Alijah Arenas

No. 0 – USC Trojans
- Position: Shooting guard
- League: Big Ten Conference

Personal information
- Born: March 16, 2007 (age 19) Oakland, California, U.S.
- Listed height: 6 ft 6 in (1.98 m)
- Listed weight: 197 lb (89 kg)

Career information
- High school: Chatsworth (Los Angeles, California)
- College: USC (2025–present)

Career highlights
- McDonald's All-American (2025);

= Alijah Arenas =

American basketball player (born 2007)

Alijah Amani Arenas (born March 16, 2007) is an American college basketball player for the USC Trojans of the Big Ten Conference.

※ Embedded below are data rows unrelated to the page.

(** Reading twice in a row, with the server giving the same account both
    times, stores the record of the first Read again, with the later time
    stamp and nothing else changed. *)
Theorem Read_twice_changes_only_the_time_stamp
    (r : AccountResource.t) (now1 now2 : string) (req : fw.ReadRequest)
    (resp : fw.Response AccountResourceModel.t)
    (first second : smc.Response smc.Account)
    (item : smc.DefinitionsAccountsAccountPropertiesWithoutPassword) :
  diag.HasError
    (diag.Append (fw.Diagnostics resp) (snd (tfsdk.Get (fw.PriorState req)))) = false ->
  smc.GetApiAccountsUuidWithResponse (AccountResource.client r)
    (types.ValueString (AccountResourceModel.UUID (fst (tfsdk.Get (fw.PriorState req)))))
  = inl first ->
  smc.GetApiAccountsUuidWithResponse (AccountResource.client r) (smc.Uuid item)
  = inl second ->
  smc.StatusCode first = 200 -> smc.JSON200 first = Some item ->
  smc.StatusCode second = 200 -> smc.JSON200 second = Some item ->
  let data := fst (tfsdk.Get (fw.PriorState req)) in
  let once := AccountResource.Read r now1 req resp in
  let twice := AccountResource.Read r now2 (priorOf (fw.resp once)) (fw.resp once) in
  fw.State (fw.resp once) = Some (readAccountResourceModel now1 data item)
  /\ fw.State (fw.resp twice) = Some (readAccountResourceModel now2 data item)
  /\ fw.Diagnostics (fw.resp twice)
     = diag.Append (fw.Diagnostics resp) (snd (tfsdk.Get (fw.PriorState req))).
Proof.
  intros Hclean Hfirst Hsecond Hs1 Hb1 Hs2 Hb2 data once twice.
  assert (Honce : fw.resp once
                  = {| fw.State := Some (readAccountResourceModel now1 data item);
                       fw.Diagnostics :=
                         diag.Append (fw.Diagnostics resp)
                           (snd (tfsdk.Get (fw.PriorState req))) |}).
  { subst once data. unfold AccountResource.Read, http.StatusOK.
    destruct (tfsdk.Get (fw.PriorState req)) as [data diags]. cbn [fst snd] in *.
    ran. rewrite Hclean, Hfirst, Hs1, Hb1. cbn [Z.eqb Pos.eqb negb].
    cbn [fw.SetState tfsdk.Set_]. ran. by rewrite Append_nil. }
  subst twice. rewrite Honce. split; [reflexivity|].
  unfold AccountResource.Read, priorOf, http.StatusOK.
  cbn [tfsdk.Get fw.PriorState fw.State fw.Diagnostics default fst snd].
  unfold id. ran. rewrite Append_nil, Hclean.
  cbn [readAccountResourceModel AccountResourceModel.UUID types.ValueString].
  rewrite Hsecond, Hs2, Hb2. cbn [Z.eqb Pos.eqb negb].
  cbn [fw.SetState tfsdk.Set_]. ran. rewrite Append_nil.
  split; [|reflexivity].
  f_equal. apply (proj1 (projection_twice now1 now2 data AccountDataSourceModel.zero item)).
Qed.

==Early life and high school==
Arenas was born in Oakland, California and grew up in the Woodland Hills neighborhood of Los Angeles, California. He attended Chatsworth High School. He averaged 33 points and 8.6 rebounds per game as a sophomore. Arenas reclassified midway through his junior year from the class of 2026 to the class of 2025. He was selected to play in the 2025 McDonald's All-American Boys Game.

==College career==
Arenas was rated a consensus five-star recruit in both the 2026 class and the 2025 class after his reclassification. He committed to play college basketball at USC over offers from Arizona, Kansas, Kentucky, and Louisville.

On July 23, 2025, it was announced that Arenas would miss 6-to-8 months due to a torn meniscus that required surgery. He made his debut for the Trojans in January 2026. Following his freshman season, Arenas declared for the 2026 NBA draft before withdrawing and returning to school.

==Personal life==
Arenas is the son of former NBA All-Star Gilbert Arenas.

On April 24, 2025, it was reported that Arenas was involved in a serious car crash and was hospitalized and placed into an induced coma. According to a Los Angeles Fire Department public information officer, officials responded to a call at 4:55 a.m. after a Tesla Cybertruck crashed into a tree/fire hydrant with fire involved. The LAFD did not identify the person involved but said that the 18-year-old driver was out of the vehicle and that he was transported to the hospital in serious condition. Sources confirmed that Arenas was involved in the crash and told ESPN that initial tests showed he did not suffer broken bones.